Characteristic functions of differential equations with deviating arguments

Abstract

The material here is motivated by the discussion of solutions of linear homogeneous and autonomous differential equations with deviating arguments. If $a, b, c$ and $\{\check{\tau}_\ell\}$ are real and ${\gamma}_\natural$ is real-valued and continuous, an example with these parameters is \begin{equation} u'(t) = \big\{a u(t) + b u(t+\check{\tau}_1) + c u(t+\check{\tau}_2) \big\} { \red +} \int_{\check{\tau}_3}^{\check{\tau}_4} {{\gamma}_\natural}(s) u(t+s) ds \tag{\hbox{$\rd{\star}$}} . \end{equation} A wide class of equations ($\rd{\star}$), or of similar type, can be written in the {\lq\lq}canonical{\rq\rq} form \begin{equation} u'(t) =\DSS \int_{\tau_{\rd \min}}^{\tau_{\rd \max}} u(t+s) d\sigma(s) \quad (t \in \Rset), \hbox{ for a suitable choice of } {\tau_{\rd \min}}, {\tau_{\rd \max}} \tag{\hbox{${\rd \star\star}$}} \end{equation} where $\sigma$ is of bounded variation and the integral is a Riemann-Stieltjes integral.
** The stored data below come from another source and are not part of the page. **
Lemma icmp_input_echoed (s : St) : get8 s f_proto = UIP_PROTO_ICMP → get8 s f_type = ICMP_ECHO → icmp_input s = Some (set_flags 0 (echoed s)).
Proof.
  intros H1 H2. unfold icmp_input. rewrite H1, H2. cbn [Z.eqb negb UIP_PROTO_ICMP ICMP_ECHO]. cbv zeta.
  assert (get16 (put8 f_type ICMP_ECHO_REPLY s) f_icmpchksum = get16 s f_icmpchksum) as E1 by (unfold get16; by rewrite !get8_put8_ne by (unfold f_type, f_icmpchksum; lia)).
  rewrite E1. unfold echoed, adjusted. set (s1 := put8 f_type ICMP_ECHO_REPLY s).
  assert (∀ v, get_ip (put16 f_icmpchksum v s1) f_srcipaddr = get_ip s f_srcipaddr) as E2.
  { intros v. unfold get_ip. rewrite !get16_put16_ne by (unfold f_icmpchksum, f_srcipaddr; lia). unfold get16, s1. by rewrite !get8_put8_ne by (unfold f_type, f_srcipaddr; lia). }
  assert (∀ o a (t : St), s_hostaddr (put_ip o a t) = s_hostaddr t) as E3 by (intros; unfold put_ip, put16; by destruct uip_little).
  assert (∀ o a (t : St), s_hostaddr (put16 o a t) = s_hostaddr t) as E4 by (intros; unfold put16; by destruct uip_little).
  destruct (_ <=? _); rewrite E2, E3, E4; done.
Qed.

Lemma get8_echoed (s : St) o : 0 <= o → o < f_srcipaddr ∨ UIP_IPH_LEN < o → o ≠ f_icmpchksum → o ≠ f_icmpchksum + 1 → get8 (echoed s) o = get8 s o.
Proof.
  unfold f_srcipaddr, UIP_IPH_LEN, f_icmpchksum. intros. unfold echoed. rewrite !get8_put_ip_ne by (unfold f_srcipaddr, f_destipaddr; lia). rewrite get8_put16_ne by (unfold f_icmpchksum; lia).
  by rewrite get8_put8_ne by (unfold f_type; lia).
Qed.

Section one_request.
Context (s : St) (Hs : stack_ok s).

Lemma echoed_ips : get_ip (echoed s) f_destipaddr = get_ip s f_srcipaddr ∧ get_ip (echoed s) f_srcipaddr = s_hostaddr s.
Proof.
  pose proof (sok_buf _ Hs) as Hb. pose proof (sok_host _ Hs) as Hh. unfold echoed. set (t := put16 _ _ _).
  assert (buf_ok t) as Ht by (unfold t; by apply buf_ok_put16, buf_ok_put8). split.
  - rewrite get_ip_put_ip_ne by (unfold f_srcipaddr, f_destipaddr; lia). apply get_ip_put_ip; [done|by apply get_ip_ok|unfold f_destipaddr; lia].
  - apply get_ip_put_ip; [by apply buf_ok_put_ip|done|unfold f_srcipaddr; lia].
Qed.

Lemma buf_ok_echoed : buf_ok (echoed s).
Proof. unfold echoed. apply buf_ok_put_ip, buf_ok_put_ip, buf_ok_put16, buf_ok_put8, Hs. Qed.

Lemma echoed_ipchksum : get_ip s f_destipaddr = s_hostaddr s → uip_ipchksum (echoed s) = uip_ipchksum s.
Proof.
  intros Hd. pose proof buf_ok_echoed as He. pose proof (sok_buf _ Hs) as Hb. rewrite !ipchksum_words by done. do 2 f_equal. rewrite !header_words by done.
  destruct echoed_ips as [E1 E2]. rewrite <- Hd in E2. unfold get_ip, f_srcipaddr, f_destipaddr in E1, E2. cbn in E1, E2. injection E1 as E11 E12. injection E2 as E21 E22. change (16 + 2) with 18 in *. change (12 + 2) with 14 in *.
  assert (∀ o, 0 <= o < 11 → word_at (echoed s) o = word_at s o) as Hw.
  { intros o Ho. unfold word_at. by rewrite !get8_echoed by (unfold f_srcipaddr, UIP_IPH_LEN, f_icmpchksum; lia). }
  rewrite !Hw by lia. rewrite !(word_at_get16 (echoed s)) by done. rewrite E11, E12, E21, E22. rewrite <- !word_at_get16 by done. lia.
Qed.

(** A message in words: the first, the checksum, and the rest. *)
Lemma icmp_rest : icmp_valid s → ∃ n, Z.of_nat (38 + n) <= UIP_BUFSIZE + 2 ∧ Z.of_nat n = len_field s - 24 ∧ region 38 n (echoed s) = region 38 n s ∧
  ∀ t : St, buf_ok t → len_field t = len_field s → icmp_sum t = norm (word_at t 20 + word_at t 22 + words (region 38 n t)).
Proof.
  intros [Hlen _]. unfold UIP_IPH_LEN, UIP_LLH_LEN in Hlen. exists (Z.to_nat (len_field s - 24)). split_and!; [lia..| |].
  - unfold echoed, put_ip, put16, f_srcipaddr, f_destipaddr, f_icmpchksum, f_type. destruct uip_little; by rewrite !region_put8_out by (unfold UIP_LLH_LEN; lia).
  - intros t Hb El. unfold icmp_sum. rewrite El. unfold UIP_IPH_LEN. replace (Z.to_nat (len_field s - 20)) with (S (S (S (S (Z.to_nat (len_field s - 24)))))) by lia.
    rewrite chksum_words by (first [by apply region_bytes | by apply word_const]). cbn [Z.add]. do 2 (rewrite region_word by (done || lia)). rewrite Z.add_0_l, Z.add_assoc. reflexivity.
Qed.

Lemma echoed_len_field : len_field (echoed s) = len_field s.
Proof. unfold len_field. by rewrite !get8_echoed by (unfold f_len, f_srcipaddr, f_icmpchksum; lia). Qed.

Lemma echoed_type_word : get8 s f_type = ICMP_ECHO → word_at (echoed s) 20 = word_at s 20 - 2048.
Proof.
  intros Ht. unfold word_at. change 20 with f_type. rewrite Ht. rewrite (get8_echoed s (f_type + 1)) by (unfold f_type, f_srcipaddr, UIP_IPH_LEN, f_icmpchksum; lia).
  assert (get8 (echoed s) f_type = 0) as ->; [|unfold ICMP_ECHO; lia]. unfold echoed.
  rewrite !get8_put_ip_ne by (unfold f_srcipaddr, f_destipaddr, f_type; lia). rewrite get8_put16_ne by (unfold f_icmpchksum, f_type; lia). apply get8_put8; [apply Hs|unfold in_header, f_type; lia].
Qed.

Lemma echoed_sum_field : get16 (echoed s) f_icmpchksum = adjusted (get16 s f_icmpchksum).
Proof.
  unfold echoed, put_ip. rewrite !get16_put16_ne by (unfold f_srcipaddr, f_destipaddr, f_icmpchksum; lia).
  rewrite get16_put16 by (first [apply buf_ok_put8, Hs | apply adjusted_word | unfold f_icmpchksum; lia]). done.
Qed.

(** A byte of the message behind its header is in the rest. *)
Lemma rest_byte n (t : St) k : buf_ok t → (k < n)%nat → Z.of_nat (38 + n) <= UIP_BUFSIZE + 2 → region 38 n t !! k = Some (get8 t (24 + Z.of_nat k)).
Proof.
  intros Hb Hk Hn. pose proof (region_length 38 n t Hb Hn) as Hl. destruct (lookup_lt_is_Some_2 (region 38 n t) k) as [x Hx]; [lia|]. rewrite Hx. f_equal.
  rewrite <- (region_get 38 n t (24 + Z.of_nat k) k) by (done || unfold UIP_LLH_LEN; lia). by apply list_lookup_total_correct in Hx.
Qed.

Lemma echoed_sum_valid : get8 s f_type = ICMP_ECHO → icmp_valid s → ¬ icmp_zero s → icmp_sum (echoed s) = 65535.
Proof.
  intros Ht Hv Hz. pose proof buf_ok_echoed as He. pose proof (sok_buf _ Hs) as Hb. destruct (icmp_rest Hv) as (n & Hn & En & Er & Hsum).
  destruct Hv as [_ Hval]. rewrite (Hsum s Hb eq_refl) in Hval. rewrite (Hsum _ He echoed_len_field), Er, echoed_type_word by done.
  pose proof (words_nonneg _ (region_bytes 38 n s Hb)) as Hw. pose proof (adjusted_congr _ (get16_ok s f_icmpchksum Hb)) as Hadj.
  rewrite (word_at_get16 s 22), (word_at_get16 (echoed s) 22) in * by done. change 22 with f_icmpchksum in *. rewrite echoed_sum_field.
  assert (word_ok (htons (get16 s f_icmpchksum)) ∧ word_ok (htons (adjusted (get16 s f_icmpchksum)))) as [H1 H2].
  { split; apply htons_range; [by apply get16_ok|apply adjusted_word]. }
  assert (2048 <= word_at s 20) as H3. { unfold word_at. change 20 with f_type. rewrite Ht. pose proof (get8_ok s (f_type + 1) Hb) as H. unfold ICMP_ECHO, byte_ok in *. lia. }
  unfold word_ok in *. eapply norm_moved in Hval as [H|H]; [exact H| |lia..|Z.div_mod_to_equations; lia].
  exfalso. apply Hz. intros o Ho Ho1 Ho2. unfold UIP_IPH_LEN, f_icmpchksum in *.
  assert (word_at s 20 = 2048 ∧ words (region 38 n s) = 0) as [Hw1 Hw2] by lia. destruct (decide (o = 21)) as [->|].
  - unfold word_at in Hw1. change 20 with f_type in Hw1. rewrite Ht in Hw1. change (f_type + 1) with 21 in Hw1. unfold ICMP_ECHO in Hw1. lia.
  - assert (region 38 n s !! Z.to_nat (o - 24) = Some (get8 s o)) as Hx by (rewrite rest_byte by (done || lia); do 2 f_equal; lia).
    apply (words_zero _ (region_bytes 38 n s Hb)) in Hw2. rewrite Forall_lookup in Hw2. by eapply Hw2.
Qed.

Lemma echoed_sum_zero : get8 s f_type = ICMP_ECHO → icmp_valid s → icmp_zero s → icmp_sum (echoed s) = 0.
Proof.
  intros Ht Hv Hz. pose proof buf_ok_echoed as He. pose proof (sok_buf _ Hs) as Hb. destruct (icmp_rest Hv) as (n & Hn & En & Er & Hsum).
  destruct Hv as [Hlen Hval]. unfold UIP_IPH_LEN in Hlen. rewrite (Hsum s Hb eq_refl) in Hval. rewrite (Hsum _ He echoed_len_field), Er, echoed_type_word by done.
  assert (words (region 38 n s) = 0) as Ew0.
  { apply zeros_words, Forall_lookup. intros k x Hx. pose proof (lookup_lt_Some _ _ _ Hx) as Hk. rewrite region_length in Hk by done. rewrite rest_byte in Hx by done. injection Hx as <-.
    apply Hz; unfold UIP_IPH_LEN, f_icmpchksum; lia. }
  rewrite Ew0 in *. assert (word_at s 20 = 2048) as E20.
  { unfold word_at. change 20 with f_type. rewrite Ht, (Hz (f_type + 1)) by (unfold UIP_IPH_LEN, f_type, f_icmpchksum; lia). done. }
  rewrite E20 in *. rewrite (word_at_get16 s 22), (word_at_get16 (echoed s) 22) in * by done. change 22 with f_icmpchksum in *. rewrite echoed_sum_field.
  pose proof (get16_ok s f_icmpchksum Hb) as H1. pose proof (htons_range _ H1) as H2. set (w := get16 s f_icmpchksum) in *.
  assert (htons w = 63487) as Ew.
  { unfold word_ok in H2. apply norm_ones in Hval; [|lia]. destruct Hval as [_ Hval]. Z.div_mod_to_equations. lia. }
  assert (adjusted w = 0) as ->; [|unfold htons, HTONS; by destruct uip_little].
  unfold htons in Ew. rewrite HTONS_spec in Ew by done. unfold adjusted, ICMP_ECHO. rewrite !Z.shiftl_mul_pow2 by lia. change (8 * 2 ^ 8) with 2048. change (65535 - 2048) with 63487.
  rewrite !HTONS_spec by (by apply word_const). unfold word_ok, u16 in *. destruct uip_little.
  - assert (w = 65527) as -> by (Z.div_mod_to_equations; lia). done.
  - subst w. by rewrite Ew.
Qed.

Lemma echo_reply_echoed (s' : St) : get8 s f_proto = UIP_PROTO_ICMP → get8 s f_type = ICMP_ECHO → s_len s = len_field s → get8 s f_vhl = 69 →
  (s_hostaddr s ≠ all_zeroes_addr → get_ip s f_destipaddr = s_hostaddr s ∧ uip_ipchksum s = 65535) → icmp_input s = Some s' → echo_reply s s'.
Proof.
  intros Hp Ht Hl Hv Hh E. rewrite icmp_input_echoed in E by done. assert (s' = set_flags 0 (echoed s)) as -> by (by injection E). clear E.
  destruct echoed_ips as [E1 E2]. unfold echo_reply. change (get8 (set_flags 0 ?x) ?o) with (get8 x o). change (get_ip (set_flags 0 ?x) ?o) with (get_ip x o). split_and!; try done.
  - unfold echoed, put_ip, put16. destruct uip_little; rewrite !get8_put8_ne by (unfold f_srcipaddr, f_destipaddr, f_icmpchksum, f_type; lia); by rewrite get8_put8 by (first [apply Hs | unfold in_header, f_type; lia]).
  - rewrite <- Hl. unfold echoed. change (s_len (set_flags 0 ?x)) with (s_len x). by rewrite !s_len_put_ip, s_len_put16, s_len_put8.
  - by rewrite get8_echoed by (unfold f_vhl, f_srcipaddr, UIP_IPH_LEN, f_icmpchksum; lia).
  - intros o Ho H1 H2. unfold f_ipchksum, UIP_IPH_LEN in *. apply get8_echoed; unfold f_srcipaddr, UIP_IPH_LEN; (lia || done).
  - intros [Hd Hc]%Hh. change (uip_ipchksum (set_flags 0 ?x)) with (uip_ipchksum x). by rewrite echoed_ipchksum.
  - intros Hi. change (icmp_sum (set_flags 0 ?x)) with (icmp_sum x). split; [by apply echoed_sum_valid|by apply echoed_sum_zero].
Qed.
End one_request.

(** ** All that is sent *)

Context (UIP_APPCALL UIP_UDP_APPCALL : St → option St) `{!AppOk UIP_APPCALL, !AppOk UIP_UDP_APPCALL}.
For equations written in the form (${\rd{\star\star}}$), there is a corresponding characteristic function \begin{equation} \chi(\zeta) ):= \zeta - \DSS \int_{\tau_{\rd \min}}^{\tau_{\rd \max}} \exp(\zeta s) d\sigma(s) \quad (\zeta \in \Cset), \tag{\hbox{${\rd{\star\star\star}}$}} \end{equation} %%($ \chi(\zeta) \equiv \chi_\sigma (\zeta)$) whose zeros (if one considers appropriate subsets of equations (${\rd \star\star}$) -- the literature provides additional information on the subsets to which we refer) play a r\^ole in the study of oscillatory or non-oscillatory solutions, or of bounded or unbounded solutions. We show that the related discussion of the zeros of $\chi$ is facilitated by observing and exploiting some simple and fundamental properties of characteristic functions.